Mary Clare Jalonick, Associated Press Writer
WASHINGTON (AP) — Food and Drug Administration chief Margaret Hamburg, beset with an egg-and-salmonella food safety challenge, said Monday the agency must move from a reactive to preventive enforcement strategy.
Giving a series of network interviews in the wake of some 1,300 salmonella cases from tainted eggs, Hamburg said the FDA is taking the issue "very, very seriously." At the same time, she said Congress should pass pending legislation that would provide her agency with greater enforcement power, including new authority over imported food.
"We need better abilities and authorities to put in place these preventive controls and hold companies accountable," Hamburg said as she discussed the salmonella poisoning outbreak and the recall of roughly a half-billion eggs from two Iowa egg distributors.
She also had some practical advice for consumers: Reject over-easy eggs.

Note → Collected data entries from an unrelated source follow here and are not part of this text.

(** * OzZoo: a shallow embedding of the simulation core of [ozzoo.py]

    The engine of the zoo simulation (animals, enclosures, the finance
    manager, the observer registry and the day tick of [Zoo]) is rendered as
    Rocq functions, and the properties of its specification are settled on
    them.

    Conventions of the embedding.
    - Python floats and ints that mix with them are exact rationals ([Q]):
      rounding is not modelled.  Python ints that stay ints are [Z].
    - [Animal] instances live in an object store, addressed by their [id]
      (a fresh one per construction, from the class counter
      [Animal._id_counter]); enclosures and the observer hold references.
    - The [random] module is an oracle: an infinite sequence of values of
      [random.random()], of which every library call consumes the next one.
    - Exceptions are results: a computation returns [Ok v] or [Raise e]
      together with the store as mutated so far.
    - Console output ([print]) and the text formatting of log lines are not
      part of the state: a log line is kept as a structured event. *)

From Stdlib Require Import QArith Qround Qminmax Lqa ZArith Ascii String.
From stdpp Require Import gmap strings list fin_maps pretty.

Open Scope Q_scope.

(** ** Numbers *)

(** Python's [x < y] on numbers. *)
Definition Qltb (x y : Q) : bool := negb (Qle_bool y x).

(** Python's two-argument [min] and [max]: the first argument is kept unless
    the second is strictly smaller (resp. larger). *)
Definition py_min (a b : Q) : Q := if Qltb b a then b else a.
Definition py_max (a b : Q) : Q := if Qltb a b then b else a.

(** [max(0.0, min(100.0, v))], the clamp of the three animal statistics. *)
Definition clamp (v : Q) : Q := py_max 0 (py_min 100 v).

(** ** Strings (ASCII fragment of [str.lower], [in] and [str.title]) *)

Definition is_upper (c : ascii) : bool :=
  let n := nat_of_ascii c in (65 <=? n)%nat && (n <=? 90)%nat.
Definition is_lower (c : ascii) : bool :=
  let n := nat_of_ascii c in (97 <=? n)%nat && (n <=? 122)%nat.
Definition to_lower (c : ascii) : ascii :=
  if is_upper c then ascii_of_nat (nat_of_ascii c + 32) else c.
Definition to_upper (c : ascii) : ascii :=
  if is_lower c then ascii_of_nat (nat_of_ascii c - 32) else c.

Fixpoint str_lower (s : string) : string :=
  match s with
  | EmptyString => EmptyString
  | String c s' => String (to_lower c) (str_lower s')
  end.

(** [needle in hay] *)
Fixpoint str_contains (needle hay : string) : bool :=
  String.prefix needle hay ||
  match hay with
  | EmptyString => false
  | String _ hay' => str_contains needle hay'
  end.

(** [str.title]: a letter that follows a letter is lowered, any other letter
    is raised. *)
Fixpoint str_title_from (prev_cased : bool) (s : string) : string :=
  match s with
  | EmptyString => EmptyString
  | String c s' =>
      let cased := is_upper c || is_lower c in
      String (if prev_cased then to_lower c else to_upper c)
             (str_title_from cased s')
  end.
Definition str_title (s : string) : string := str_title_from false s.

(** ** Exceptions *)

Inductive Exc : Type :=
  | InsufficientFundsError
  | HabitatCapacityExceededError
  | IncompatibleSpeciesError
  | IndexError.

Inductive Res (A : Type) : Type :=
  | Ok (v : A)
  | Raise (e : Exc).
Arguments Ok {A} v.
Arguments Raise {A} e.

(** ** Animals *)

(** The concrete classes of the hierarchy
    [Animal -> Mammal -> Marsupial -> Koala / Kangaroo] and
    [Animal -> Bird -> WedgeTailedEagle]. *)
Inductive AnimalClass : Type :=
  | Mammal | Marsupial | Koala | Kangaroo | Bird | WedgeTailedEagle.

(** [isinstance(animal, Mammal)] *)
Definition isinstance_Mammal (c : AnimalClass) : bool :=
  match c with
  | Mammal | Marsupial | Koala | Kangaroo => true
  | Bird | WedgeTailedEagle => false
  end.

Definition class_accepted_food_types (c : AnimalClass) : list string :=
  match c with
  | Mammal | Marsupial => ["herbivore_food"; "general_food"]
  | Koala => ["eucalyptus"]
  | Kangaroo => ["herbivore_food"; "general_food"]
  | Bird => ["seeds"; "meaty_food"; "general_food"]
  | WedgeTailedEagle => ["meaty_food"]
  end%string.

Definition class_gestation_period_days (c : AnimalClass) : Z :=
  match c with
  | Mammal => 60
  | Marsupial => 35
  | Koala => 34
  | Kangaroo => 30
  | Bird | WedgeTailedEagle => 20
  end%Z.

(** The value [_max_age] holds once the constructors of the class chain have
    run. *)
Definition class_max_age (c : AnimalClass) : Z :=
  match c with
  | Mammal => 25
  | Marsupial | Koala | Kangaroo => 18
  | Bird | WedgeTailedEagle => 15
  end%Z.

Inductive Sex : Type := M_sex | F_sex.

Definition Sex_eqb (a b : Sex) : bool :=
  match a, b with
  | M_sex, M_sex | F_sex, F_sex => true
  | _, _ => false
  end.

(** An observer is referred to by its identity. *)
Definition ObserverRef : Type := nat.

Record Animal : Type := mkAnimal {
  class_of : AnimalClass;
  id : nat;
  species : string;
  name : string;
  age : Q;
  _health : Q;
  _hunger : Q;
  _happiness : Q;
  _observers : list ObserverRef;
  sex : Sex;
  pregnant : bool;
  days_pregnant : Z;
  social_needs : Q;
  _max_age : Z
}.

Definition with_age (v : Q) (a : Animal) : Animal :=
  mkAnimal (class_of a) (id a) (species a) (name a) v (_health a) (_hunger a)
    (_happiness a) (_observers a) (sex a) (pregnant a) (days_pregnant a)
    (social_needs a) (_max_age a).
Definition with__health (v : Q) (a : Animal) : Animal :=
  mkAnimal (class_of a) (id a) (species a) (name a) (age a) v (_hunger a)
    (_happiness a) (_observers a) (sex a) (pregnant a) (days_pregnant a)
    (social_needs a) (_max_age a).
Definition with__hunger (v : Q) (a : Animal) : Animal :=
  mkAnimal (class_of a) (id a) (species a) (name a) (age a) (_health a) v
    (_happiness a) (_observers a) (sex a) (pregnant a) (days_pregnant a)
    (social_needs a) (_max_age a).
Definition with__happiness (v : Q) (a : Animal) : Animal :=
  mkAnimal (class_of a) (id a) (species a) (name a) (age a) (_health a)
    (_hunger a) v (_observers a) (sex a) (pregnant a) (days_pregnant a)
    (social_needs a) (_max_age a).
Definition with__observers (v : list ObserverRef) (a : Animal) : Animal :=
  mkAnimal (class_of a) (id a) (species a) (name a) (age a) (_health a)
    (_hunger a) (_happiness a) v (sex a) (pregnant a) (days_pregnant a)
    (social_needs a) (_max_age a).
Definition with_pregnant (v : bool) (a : Animal) : Animal :=
  mkAnimal (class_of a) (id a) (species a) (name a) (age a) (_health a)
    (_hunger a) (_happiness a) (_observers a) (sex a) v (days_pregnant a)
    (social_needs a) (_max_age a).
Definition with_days_pregnant (v : Z) (a : Animal) : Animal :=
  mkAnimal (class_of a) (id a) (species a) (name a) (age a) (_health a)
    (_hunger a) (_happiness a) (_observers a) (sex a) (pregnant a) v
    (social_needs a) (_max_age a).

(** The three clamping properties.  The [health] setter also tells the
    observers (a [print]) when the value falls under 30 or hits 0; that
    output is not part of the state. *)
Definition health (a : Animal) : Q := clamp (_health a).
Definition set_health (v : Q) (a : Animal) : Animal := with__health (clamp v) a.
Definition hunger (a : Animal) : Q := clamp (_hunger a).
Definition set_hunger (v : Q) (a : Animal) : Animal := with__hunger (clamp v) a.
Definition happiness (a : Animal) : Q := clamp (_happiness a).
Definition set_happiness (v : Q) (a : Animal) : Animal :=
  with__happiness (clamp v) a.

Definition accepted_food_types (a : Animal) : list string :=
  class_accepted_food_types (class_of a).
Definition get_gestation_period_days (a : Animal) : Z :=
  class_gestation_period_days (class_of a).

Record Food : Type := mkFood {
  food_type : string;
  nutrition_value : Q;
  cost : Q
}.

(** [x in l] on a list of strings *)
Definition str_in (x : string) (l : list string) : bool :=
  bool_decide (x ∈ l).

(** [Animal.feed]; the returned sentence is reduced to whether the food was
    accepted. *)
Definition feed (food : Food) (self : Animal) : Animal * bool :=
  if negb (str_in (food_type food) (accepted_food_types self)) then
    let self := set_hunger (hunger self - 5) self in
    let self := set_happiness (happiness self - 5) self in
    (self, false)
  else
    let hunger_reduction := nutrition_value food in
    let self := set_hunger (hunger self - hunger_reduction) self in
    let self :=
      set_happiness (happiness self + py_min 10 (hunger_reduction * (3 # 10)))
        self in
    let self :=
      set_health (health self + py_min 5 (hunger_reduction * (1 # 10))) self in
    (self, true).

She said that as federal investigators continue their work with the companies involved, consumers should strictly avoid "runny egg yolks for mopping up with toast."
The number of illnesses, which can be life-threatening, especially to those with weakened immune systems, is expected to increase. The most common symptoms are diarrhea, abdominal cramps and fever eight to 72 hours of eating a contaminated product.
Two Iowa farms linked to the disease outbreak — Wright County Egg and Hillandale Farms — share suppliers of chickens and feed as well as ties to an Iowa business with a history of violating state and federal law.